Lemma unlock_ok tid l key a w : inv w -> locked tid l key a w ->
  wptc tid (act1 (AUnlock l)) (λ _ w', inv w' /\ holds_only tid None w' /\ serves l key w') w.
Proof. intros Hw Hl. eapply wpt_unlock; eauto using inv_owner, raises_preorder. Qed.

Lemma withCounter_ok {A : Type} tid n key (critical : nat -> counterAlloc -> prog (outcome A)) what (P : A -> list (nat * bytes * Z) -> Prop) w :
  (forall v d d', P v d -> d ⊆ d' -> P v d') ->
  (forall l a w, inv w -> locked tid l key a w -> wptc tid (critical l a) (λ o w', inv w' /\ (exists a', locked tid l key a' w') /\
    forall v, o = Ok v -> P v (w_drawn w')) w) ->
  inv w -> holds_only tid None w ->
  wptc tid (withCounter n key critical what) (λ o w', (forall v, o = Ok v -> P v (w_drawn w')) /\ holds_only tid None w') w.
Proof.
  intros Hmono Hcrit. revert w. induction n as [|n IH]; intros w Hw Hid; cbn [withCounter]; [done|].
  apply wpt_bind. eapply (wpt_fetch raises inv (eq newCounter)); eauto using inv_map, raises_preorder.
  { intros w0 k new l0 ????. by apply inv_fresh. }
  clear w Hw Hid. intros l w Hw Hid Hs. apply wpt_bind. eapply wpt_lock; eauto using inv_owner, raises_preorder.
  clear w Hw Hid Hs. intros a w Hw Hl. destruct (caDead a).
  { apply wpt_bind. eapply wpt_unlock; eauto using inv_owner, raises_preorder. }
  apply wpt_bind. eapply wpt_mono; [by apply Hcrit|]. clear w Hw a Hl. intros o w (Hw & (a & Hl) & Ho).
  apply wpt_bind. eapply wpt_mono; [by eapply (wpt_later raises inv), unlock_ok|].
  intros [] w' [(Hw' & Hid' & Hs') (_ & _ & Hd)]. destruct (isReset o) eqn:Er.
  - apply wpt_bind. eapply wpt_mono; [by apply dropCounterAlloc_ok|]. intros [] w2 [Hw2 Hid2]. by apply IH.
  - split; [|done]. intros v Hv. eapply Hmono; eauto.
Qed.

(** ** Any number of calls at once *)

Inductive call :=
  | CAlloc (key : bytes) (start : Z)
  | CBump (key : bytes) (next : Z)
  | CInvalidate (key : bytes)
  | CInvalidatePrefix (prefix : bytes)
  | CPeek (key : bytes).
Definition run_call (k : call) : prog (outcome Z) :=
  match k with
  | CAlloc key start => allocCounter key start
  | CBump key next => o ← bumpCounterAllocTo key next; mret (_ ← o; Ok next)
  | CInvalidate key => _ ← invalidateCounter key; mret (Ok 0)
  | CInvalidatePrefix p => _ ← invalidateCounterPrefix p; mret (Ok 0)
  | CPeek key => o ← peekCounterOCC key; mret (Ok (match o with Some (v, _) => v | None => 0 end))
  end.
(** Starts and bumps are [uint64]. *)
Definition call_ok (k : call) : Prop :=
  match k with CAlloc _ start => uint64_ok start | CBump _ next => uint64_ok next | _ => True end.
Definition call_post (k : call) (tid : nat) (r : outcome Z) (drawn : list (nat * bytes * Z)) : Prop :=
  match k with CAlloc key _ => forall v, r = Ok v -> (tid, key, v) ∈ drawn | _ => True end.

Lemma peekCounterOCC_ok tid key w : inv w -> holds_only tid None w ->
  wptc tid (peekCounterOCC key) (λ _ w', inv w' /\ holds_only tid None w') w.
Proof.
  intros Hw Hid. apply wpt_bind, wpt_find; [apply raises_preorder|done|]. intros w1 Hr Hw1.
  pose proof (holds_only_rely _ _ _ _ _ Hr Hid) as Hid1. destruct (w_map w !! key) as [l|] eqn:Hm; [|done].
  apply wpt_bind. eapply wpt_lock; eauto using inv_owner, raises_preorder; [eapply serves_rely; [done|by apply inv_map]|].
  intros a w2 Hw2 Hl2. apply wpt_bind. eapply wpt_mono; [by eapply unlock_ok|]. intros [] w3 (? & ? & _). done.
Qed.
:::::
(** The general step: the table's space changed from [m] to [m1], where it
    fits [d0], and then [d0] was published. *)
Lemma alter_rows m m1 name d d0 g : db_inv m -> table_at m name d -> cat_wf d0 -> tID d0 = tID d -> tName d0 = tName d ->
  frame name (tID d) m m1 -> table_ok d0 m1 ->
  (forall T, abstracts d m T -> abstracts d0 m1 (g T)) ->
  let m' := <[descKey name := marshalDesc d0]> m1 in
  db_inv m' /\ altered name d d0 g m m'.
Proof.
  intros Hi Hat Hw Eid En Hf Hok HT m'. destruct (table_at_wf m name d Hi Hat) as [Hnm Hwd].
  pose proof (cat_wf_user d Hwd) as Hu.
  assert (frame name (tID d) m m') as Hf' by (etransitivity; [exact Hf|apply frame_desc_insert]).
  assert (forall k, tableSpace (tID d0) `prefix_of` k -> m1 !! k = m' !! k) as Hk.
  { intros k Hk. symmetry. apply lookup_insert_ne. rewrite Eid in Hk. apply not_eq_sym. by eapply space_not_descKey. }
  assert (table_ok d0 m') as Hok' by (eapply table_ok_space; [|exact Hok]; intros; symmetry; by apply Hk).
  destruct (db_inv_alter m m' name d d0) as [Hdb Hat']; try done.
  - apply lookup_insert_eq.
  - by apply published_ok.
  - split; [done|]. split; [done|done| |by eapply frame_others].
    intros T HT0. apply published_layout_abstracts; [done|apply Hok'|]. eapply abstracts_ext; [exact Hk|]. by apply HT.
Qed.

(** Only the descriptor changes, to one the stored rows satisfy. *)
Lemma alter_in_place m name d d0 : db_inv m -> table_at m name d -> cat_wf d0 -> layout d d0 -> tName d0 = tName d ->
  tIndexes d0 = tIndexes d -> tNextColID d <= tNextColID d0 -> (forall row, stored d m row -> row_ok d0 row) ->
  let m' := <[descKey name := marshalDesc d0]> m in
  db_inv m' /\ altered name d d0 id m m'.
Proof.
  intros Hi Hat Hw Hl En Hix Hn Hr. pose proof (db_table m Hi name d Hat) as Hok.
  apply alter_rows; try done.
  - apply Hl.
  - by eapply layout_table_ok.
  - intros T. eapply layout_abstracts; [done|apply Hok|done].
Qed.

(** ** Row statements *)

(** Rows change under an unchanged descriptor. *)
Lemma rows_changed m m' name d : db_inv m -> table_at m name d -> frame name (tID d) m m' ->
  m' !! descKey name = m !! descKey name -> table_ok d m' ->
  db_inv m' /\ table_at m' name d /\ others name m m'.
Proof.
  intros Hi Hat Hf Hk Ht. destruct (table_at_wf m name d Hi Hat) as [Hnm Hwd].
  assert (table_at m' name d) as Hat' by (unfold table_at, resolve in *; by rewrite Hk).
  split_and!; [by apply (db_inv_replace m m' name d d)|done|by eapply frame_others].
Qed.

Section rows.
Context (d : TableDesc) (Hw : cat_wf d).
:::::
Directions for this task
Whichever lines of the records above hold the word "pose" should all be copied out.

Solution for this exercise
  pose proof (holds_only_rely _ _ _ _ _ Hr Hid) as Hid1. destruct (w_map w !! key) as [l|] eqn:Hm; [|done].
  pose proof (cat_wf_user d Hwd) as Hu.
  intros Hi Hat Hw Hl En Hix Hn Hr. pose proof (db_table m Hi name d Hat) as Hok.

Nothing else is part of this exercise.